96) The traditional trade-off between international integration and local responsiveness can be
addressed by pursuing a transnational strategy. It exploits all the advantages of both
international integration and local responsiveness. Such firms treat their international
operations as an integrated network of distributed and interdependent resources and
capabilities. A firm's operations in each country are not simply independent activities
attempting to respond to local market needs; they are also repositories of ideas,
technologies, and management approaches that the firm might be able to use and apply in
other international operations.
97) The political environment becomes particularly important when firms begin to do business
internationally. Changes in the political rules of the game in host countries can have the
effect of increasing some environmental threats and reducing others, thereby changing the
value of a firm's resources and capabilities. The risks in the political environment of host
countries is referred to as political risks.

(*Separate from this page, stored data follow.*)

(** X10.  Of the numbers of the count label, Pending and Completed
    together never exceed Total, and they add up to Total exactly when
    every task has one of these two statuses. *)
Theorem counts_add_up (ts : list Task) :
  count_status "Pending" ts + count_status "Completed" ts <= length ts
  /\ (count_status "Pending" ts + count_status "Completed" ts = length ts
      <-> forallb counted ts = true).
Proof.
  induction ts as [|t r [IH1 IH2]]; [cbn; intuition lia|].
  cbn [count_status length forallb]. unfold counted at 1.
  destruct (status t) as [| | |s| |]; cbn [eq_text orb andb]; try (split; [lia|]).
  1-3, 5-6: split; [intros; lia|discriminate].
  destruct (String.eqb s "Pending") eqn:E1.
  - apply String.eqb_eq in E1. subst s. cbn [String.eqb Ascii.eqb Bool.eqb orb andb].
    split; [lia|]. rewrite <- IH2. split; lia.
  - destruct (String.eqb s "Completed"); cbn [orb].
    + split; [lia|]. rewrite <- IH2. split; lia.
    + split; [lia|]. split; [intros; lia|discriminate].
Qed.

(** X11.  How the three numbers of the count label move.  A call that is
    refused leaves them as they are; so do selecting, clearing the form,
    declining a deletion and updating a task.  Adding makes Total and
    Pending one more.  Marking makes Completed one more, and Pending one
    less where the task was pending.  A confirmed deletion makes Total one
    less, and takes at most one from Pending and from Completed. *)
Theorem counts_follow (a : action) (self self' : ToDoApp) (disk disk' : files)
        (shown : option message) :
  handle a self disk = Ret (self', disk', shown) ->
  let '(total, pending, completed) := counts (tasks self) in
  let '(total', pending', completed') := counts (tasks self') in
  if refused a self
  then (total', pending', completed') = (total, pending, completed)
  else match a with
       | Add _ => total' = S total /\ pending' = S pending /\ completed' = completed
       | MarkCompleted =>
           total' = total /\ completed' = S completed
           /\ pending' <= pending /\ pending <= S pending'
       | Delete true =>
           S total' = total
           /\ pending' <= pending /\ pending <= S pending'
           /\ completed' <= completed /\ completed <= S completed'
       | _ => (total', pending', completed') = (total, pending, completed)
       end.
Proof.
  unfold counts.
  destruct a as [[i|]|f|f|[|]| |]; cbn [handle refused];
    unfold on_task_select, add_task, update_task, delete_task, mark_completed, clear_form,
      input_rejected.
  - destruct (tasks self !! i); cbn [bind]; intros H; inversion H; subst; reflexivity.
  - cbn [bind]. intros H; inversion H; subst; reflexivity.
  - destruct (get_form_data f) as [[[n p] d] c].
    destruct (negb (Str.truthy n)); [intros H; inversion H; subst; reflexivity|].
    destruct (negb (validate_date d)); intros H; inversion H; subst; [reflexivity|].
    cbn [orb tasks]. rewrite length_app, !count_status_app. cbn. lia.
  - destruct (selected_index self) as [i|]; [|intros H; inversion H; subst; reflexivity].
    destruct (get_form_data f) as [[[n p] d] c].
    destruct (negb (Str.truthy n)); [intros H; inversion H; subst; reflexivity|].
    destruct (negb (validate_date d)); [intros H; inversion H; subst; reflexivity|].
    destruct (tasks self !! i) as [t|] eqn:Ht; [|discriminate].
    intros H; inversion H; subst. cbn [orb tasks]. rewrite length_insert.
    pose proof (count_status_insert "Pending" _ i t
                  (mkTask (VStr n) (VStr p) (VStr d) (VStr c) (status t)) Ht) as H1.
    pose proof (count_status_insert "Completed" _ i t
                  (mkTask (VStr n) (VStr p) (VStr d) (VStr c) (status t)) Ht) as H2.
    cbn [status] in H1, H2.
    apply Nat.add_cancel_r in H1, H2. rewrite H1, H2. reflexivity.
  - destruct (selected_index self) as [i|]; [|intros H; inversion H; subst; reflexivity].
    destruct (tasks self !! i) as [t|] eqn:Ht; [|discriminate].
    intros H; inversion H; subst. cbn [tasks].
    pose proof (count_status_delete "Pending" _ i t Ht) as H1.
    pose proof (count_status_delete "Completed" _ i t Ht) as H2.
    rewrite length_delete by (eexists; eassumption).
    apply lookup_lt_Some in Ht.
    destruct (eq_text (status t) "Pending"), (eq_text (status t) "Completed"); lia.
  - destruct (selected_index self) as [i|]; [|intros H; inversion H; subst; reflexivity].
    destruct (tasks self !! i) as [t|] eqn:Ht; [|discriminate].
    intros H; inversion H; subst. reflexivity.
  - destruct (selected_index self) as [i|]; [|intros H; inversion H; subst; reflexivity].
    destruct (tasks self !! i) as [t|] eqn:Ht; [|discriminate].
    destruct (is_completed t) eqn:Hc; intros H; inversion H; subst; [reflexivity|].
    cbn [tasks]. rewrite length_insert.
    pose proof (count_status_insert "Pending" _ i t
                  (mkTask (name t) (priority t) (due_date t) (category t)
                          (VStr "Completed")) Ht) as H1.
    pose proof (count_status_insert "Completed" _ i t
                  (mkTask (name t) (priority t) (due_date t) (category t)
                          (VStr "Completed")) Ht) as H2.
    cbn [status] in H1, H2.
    change (eq_text (status t) "Completed") with (is_completed t) in H2.
    rewrite Hc in H2. cbn in H1, H2.
    destruct (eq_text (status t) "Pending"); lia.
  - intros H; inversion H; subst; reflexivity.
Qed.

Lemma counts_follow_witness :
  let '(total, pending, completed) := counts two_tasks in
  let '(total', pending', completed') :=
    counts [mkTask (VStr "Buy milk") (VStr "Low") (VStr "2024-02-29") (VStr "Shopping")
                   (VStr "Completed");
            mkTask (VStr (String Chr.dquote "quoted")) (VStr "High") (VStr EmptyString)
                   (VStr "Work") (VStr "Completed")] in
  total' = total /\ completed' = S completed /\ pending' <= pending /\ pending <= S pending'.
Proof.
  exact (counts_follow MarkCompleted (mkApp "alice" two_tasks (Some 0)) _ ∅ _ _ eq_refl).
Defined.

(** * The window *)

Lemma row_listed (self : ToDoApp) (row : Row) :
  row ∈ fst (refresh_task_list self) ->
  exists t : Task, tasks self !! iid row = Some t /\ row = row_of (iid row, t).
Proof.
  intros [i Hi]%list_elem_of_lookup. rewrite rows_lookup in Hi.
  destruct (tasks self !! i) as [t|] eqn:Ht; [|discriminate].
  cbn in Hi. inversion Hi; subst. cbn [iid row_of fst]. eauto.
Qed.

Lemma row_offered (self : ToDoApp) (i : nat) :
  existsb (fun row => Nat.eqb (iid row) i) (fst (refresh_task_list self)) = true
  <-> i < length (tasks self).
Proof.
  rewrite existsb_exists. split.
  - intros (row & Hin & Heq). apply Nat.eqb_eq in Heq. subst i.
    apply list_elem_of_In, row_listed in Hin as (t & Ht & _).
    eapply lookup_lt_Some; eassumption.
  - intros Hi. apply lookup_lt_is_Some in Hi as [t Ht].
    exists (row_of (i, t)). split; [|apply Nat.eqb_refl].
    apply list_elem_of_In, list_elem_of_lookup. exists i.
    rewrite rows_lookup, Ht. reflexivity.
Qed.

Lemma text_of_returns (tk : tk_text) (how : widget) (v : pyval) (ex : exn) :
  text_of tk how v <> Raise ex.
Proof. destruct v; cbn; try destruct (tk how _); discriminate. Qed.

(** X12.  Every row that [refresh_task_list] put into the tree can be
    selected, and selecting it raises no [IndexError], whatever the row
    shows: the name of the row is the position of a task, the row shows
    the five fields of that task, [on_task_select] makes that position the
    selection and leaves the sequence as it is, and the form gets what the
    four widgets make of the first four fields, with the tree and the
    count label as they were.  Where these four fields are texts the form
    holds them, whatever Tk does with other values. *)
Theorem select_row_takes_row (tk : tk_text) (w : Main) (row : Row) :
  task_tree w = fst (refresh_task_list (todo w)) ->
  row ∈ task_tree w ->
  possible (SelectRow (Some (iid row))) (MainScreen w) = true
  /\ exists t : Task,
       tasks (todo w) !! iid row = Some t
       /\ values row = (name t, priority t, due_date t, category t, status t)
       /\ on_task_select (Some (iid row)) (todo w)
          = Ret (mkApp (username (todo w)) (tasks (todo w)) (Some (iid row)))
       /\ select_row tk (Some (iid row)) w
          = (do n <- text_of tk EntryInsert (name t);
             do p <- text_of tk VarSet (priority t);
             do d <- text_of tk EntryInsert (due_date t);
             do c <- text_of tk VarSet (category t);
             Ret (mkMain (mkApp (username (todo w)) (tasks (todo w)) (Some (iid row)))
                         (mkForm n p d c) (task_tree w) (task_count_label w)))
       /\ select_row tk (Some (iid row)) w <> Raise IndexError
       /\ (forall n p d c : string,
             name t = VStr n -> priority t = VStr p ->
             due_date t = VStr d -> category t = VStr c ->
             select_row tk (Some (iid row)) w
             = Ret (mkMain (mkApp (username (todo w)) (tasks (todo w)) (Some (iid row)))
                           (mkForm n p d c) (task_tree w) (task_count_label w))).
Proof.
  intros Htree Hin.
  assert (Hpos : possible (SelectRow (Some (iid row))) (MainScreen w) = true).
  { cbn [possible]. apply existsb_exists. exists row.
    split; [now apply list_elem_of_In|apply Nat.eqb_refl]. }
  split; [exact Hpos|].
  rewrite Htree in Hin. apply row_listed in Hin as (t & Ht & Hrow).
  exists t. split; [exact Ht|].
  split; [rewrite Hrow; reflexivity|].
  assert (Hsel : select_row tk (Some (iid row)) w
                 = (do n <- text_of tk EntryInsert (name t);
                    do p <- text_of tk VarSet (priority t);
                    do d <- text_of tk EntryInsert (due_date t);
                    do c <- text_of tk VarSet (category t);
                    Ret (mkMain (mkApp (username (todo w)) (tasks (todo w))
                                       (Some (iid row)))
                                (mkForm n p d c) (task_tree w) (task_count_label w)))).
  { unfold select_row, on_task_select. rewrite Ht. cbn [bind tasks]. rewrite Ht.
    reflexivity. }
  split; [unfold on_task_select; now rewrite Ht|].
  split; [exact Hsel|]. split.
  - rewrite Hsel.
    destruct (text_of tk EntryInsert (name t)) as [n|ex|] eqn:En; cbn [bind];
      [|now apply text_of_returns in En|discriminate].
    destruct (text_of tk VarSet (priority t)) as [p|ex|] eqn:Ep; cbn [bind];
      [|now apply text_of_returns in Ep|discriminate].
    destruct (text_of tk EntryInsert (due_date t)) as [d|ex|] eqn:Ed; cbn [bind];
      [|now apply text_of_returns in Ed|discriminate].
    destruct (text_of tk VarSet (category t)) as [c|ex|] eqn:Ec; cbn [bind];
      [|now apply text_of_returns in Ec|discriminate].
    discriminate.
  - intros n p d c En Ep Ed Ec. rewrite Hsel, En, Ep, Ed, Ec. reflexivity.
Qed.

Such risks can arise at the macro and micro levels. At the macro level, broad changes in the
political situation in a country can change the value of an investment. At the micro level,
political changes may affect certain industries or companies from specific countries.
Political risk has to be anticipated and managed when firms pursue an international
strategy.
98) Financial risks arise when currency fluctuations significantly affect the value of a firm's
international investments. In addition, different rates of inflation across countries can
require different approaches to managing them. Collectively, these are referred to as
financial risks. They are, however, different from business risks that has to do with local
customers being unwilling to buy the firm's products or unwilling to pay the price for the
firm's products.
99) When firms maintain traditional arm's-length market relationship between themselves and
their non-domestic customers, they are using the market governance option to organize
their international organization. For example, a firm could decide to export its products to
a foreign market by working with a firm in that country to receive, market and distribute
its products.
When firms, instead, decide to integrate their international operations into their
organizational hierarchies by acquiring a firm in a nondomestic market or by forming a
new wholly owned subsidiary to manage their operations in a nondomestic market, they
are pursuing the hierarchical governance option.
100) Firms pursuing an international strategy have four basic organizational structural
alternatives -- the decentralized federation, the coordinated federation, the centralized hub,
and the transnational structure.
In a decentralized federation, each country in which the firm operates is organized as a full
profit-and-loss division headed by a division general manager who is typically the
president of the company in a particular country. While each country operation is
regarded as a full profit-and-loss center in a coordinated federation, unlike in the case of
the decentralized federation, here strategic and operational decisions are not fully
delegated to division general managers. In a centralized hub, most of the strategic and
operational decision making takes place at the corporate center. The transnational structure
is similar to the coordinated federation in that in both structures strategic decision making
is centralized while operational decision making is localized. The difference is that in the
transnational structure, the centers of corporate economies of scope are more likely to be
managed by specific divisions/country companies within the corporation.